Recommendation: Avoid supplemental L-tryptophan with fluoxetine. This was one of the first reported SSRI-supplement serotonin syndrome interactions. Dietary tryptophan from food is not a concern.
DangerousContraindicated
Fluoxetine combined with tramadol creates dual serotonin syndrome risk. Additionally, fluoxetine inhibits CYP2D6, reducing tramadol conversion to its active metabolite (O-desmethyltramadol), potentially reducing analgesic efficacy while increasing serotonergic toxicity risk.
Recommendation: Avoid concurrent use. The CYP2D6 interaction compounds the serotonin syndrome risk, making this combination particularly dangerous.
ModerateCaution
Fluoxetine is serotonergic. Rhodiola has preclinical monoamine and MAO-related findings, but direct human evidence for serotonin syndrome with Fluoxetine is limited. Combined use should be treated as a theoretical serotonergic-interaction risk, not as a proven prescription-MAOI-like contraindication. Fluoxetine and norfluoxetine persist for weeks, so prescriber guidance is especially important before adding or stopping serotonergic supplements.
Recommendation: Do not use Rhodiola to self-augment Fluoxetine. Discuss Rhodiola with the prescriber or pharmacist first, especially if other serotonergic agents are present, and seek care for serotonin-toxicity symptoms if both are used.
DangerousContraindicated
MDMA produces its effects by reversing the serotonin transporter; fluoxetine blocks that transporter. The result is unpredictable blunting of MDMA's effect alongside heavy serotonergic load, with documented risk of serotonin syndrome, hyperthermia, and death. Fluoxetine's long half-life (and its active metabolite norfluoxetine) extends this risk for weeks after the last dose.
Recommendation: Do not combine MDMA with fluoxetine. Because fluoxetine and norfluoxetine persist for 4-6 weeks, do not take MDMA for at least 5 weeks after stopping fluoxetine.
ModerateCaution
Fluoxetine substantially blunts psilocybin's psychedelic effects through chronic 5-HT2A receptor downregulation, and its very long half-life means the effect persists for weeks after stopping. There is also a theoretical risk of serotonin syndrome with combined serotonergic load.

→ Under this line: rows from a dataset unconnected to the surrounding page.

Lemma process_batch_effects settings s txs :
  let '(s', out) := process_batch settings s txs in
  ∃ w, s' = with_world s w ∧ same_view settings (st_bank s) (st_world s) w ∧
    batch_effects settings (st_world s) (st_bank s) txs out.
Proof.
  unfold process_batch. destruct (get_batch_results _ _ txs) as [w rs] eqn:Hg.
  assert (same_view settings (st_bank s) (st_world s) w) as Hv.
  { unfold get_batch_results, batch_and_verify_conflicts, drop_batch in Hg. cbn in Hg.
    destruct (txs_conflict_check (switchs settings)) eqn:Hc; cbn in Hg; [|by injection Hg as <- _].
    set (rs0 := if tx_sanity_check _ then _ else _) in Hg.
    pose proof (view_lock settings (st_world s) (st_bank s) txs rs0
      (get_transaction_account_lock_limit (st_world s) (st_bank s))) as H1.
    destruct (lock_accounts_with_results _ _ _ _ _) as [w1 lr]. cbn in Hg, H1. injection Hg as <- _.
    eapply same_view_trans; [exact H1|apply view_unlock]. }
  set (env := environment settings w (st_bank s)). set (cfg := processing_config w (st_bank s)).
  pose proof (view_execute settings w (st_bank s) txs rs env cfg) as H2.
  destruct (execute_effects w (st_bank s) txs rs env cfg) as [He Hr].
  destruct (load_and_execute w (st_bank s) txs rs env cfg) as [w2 out]. cbn in *.
  exists w2. split_and!; [done|by eapply same_view_trans|]. by eapply batch_effects_view.
Qed.

Lemma process_all_effects settings s block s' outs batches :
  process_all settings s block = (s', outs, batches) →
  (∃ w, s' = with_world s w ∧ same_view settings (st_bank s) (st_world s) w) ∧
  batches = commit_batch_new <$> block ∧
  Forall2 (batch_effects settings (st_world s) (st_bank s)) block outs.
Proof.
  revert s s' outs batches. induction block as [|txs block IH]; intros s s' outs batches; cbn.
  { intros [= <- <- <-]. split_and!; [|done|constructor]. exists (st_world s). by destruct s. }
  pose proof (process_batch_effects settings s txs) as Hb.
  destruct (process_batch settings s txs) as [s1 out]. destruct Hb as (w & -> & Hv & He).
  destruct (process_all settings (with_world s w) block) as [[s2 outs2] b2] eqn:Hp.
  intros [= <- <- <-]. destruct (IH _ _ _ _ Hp) as ((w2 & -> & Hv2) & -> & Hes). cbn in *.
  split_and!; [exists w2; split; [done|by eapply same_view_trans]|done|].
  constructor; [done|]. eapply Forall2_impl; [exact Hes|]. intros x y. by apply batch_effects_view.
Qed.

(** ** Committing *)

Context (hash_default : Hash) (keypair_of : Pubkey → Keypair).
Abbreviation events := (list (history_event Tx ER TR UiTokenAmount)).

Recommendation: Do not take psilocybin while on fluoxetine. Because fluoxetine and norfluoxetine have half-lives of 1-2 weeks and 1-2+ weeks respectively, wait at least 5 weeks after the last fluoxetine dose before any psilocybin exposure.
ModerateCaution
Fluoxetine depletes platelet serotonin and impairs aggregation, while high-dose fish oil adds modest antiplatelet activity. Observational data show SSRIs increase upper GI bleeding risk by roughly 55%; adding another antiplatelet substance compounds that risk.
Recommendation: Low-dose fish oil (≤1g/day) is generally compatible with fluoxetine. Avoid high-dose fish oil (>3g/day) unless your prescriber agrees, and watch for easy bruising, nosebleeds, or dark stools. Stop fish oil 7 days before surgery.
ModerateCaution
Fluoxetine depletes platelet serotonin and impairs aggregation; ginkgo's ginkgolides inhibit platelet-activating factor. The combination compounds bleeding risk, with ginkgo-plus-SSRI accounting for a substantial share of documented herbal-psychotropic bleeding complications.
Recommendation: Avoid Ginkgo biloba while on fluoxetine. Watch for bruising, nosebleeds, or GI bleeding if you have already combined them, and stop Ginkgo 7-14 days before any planned surgery.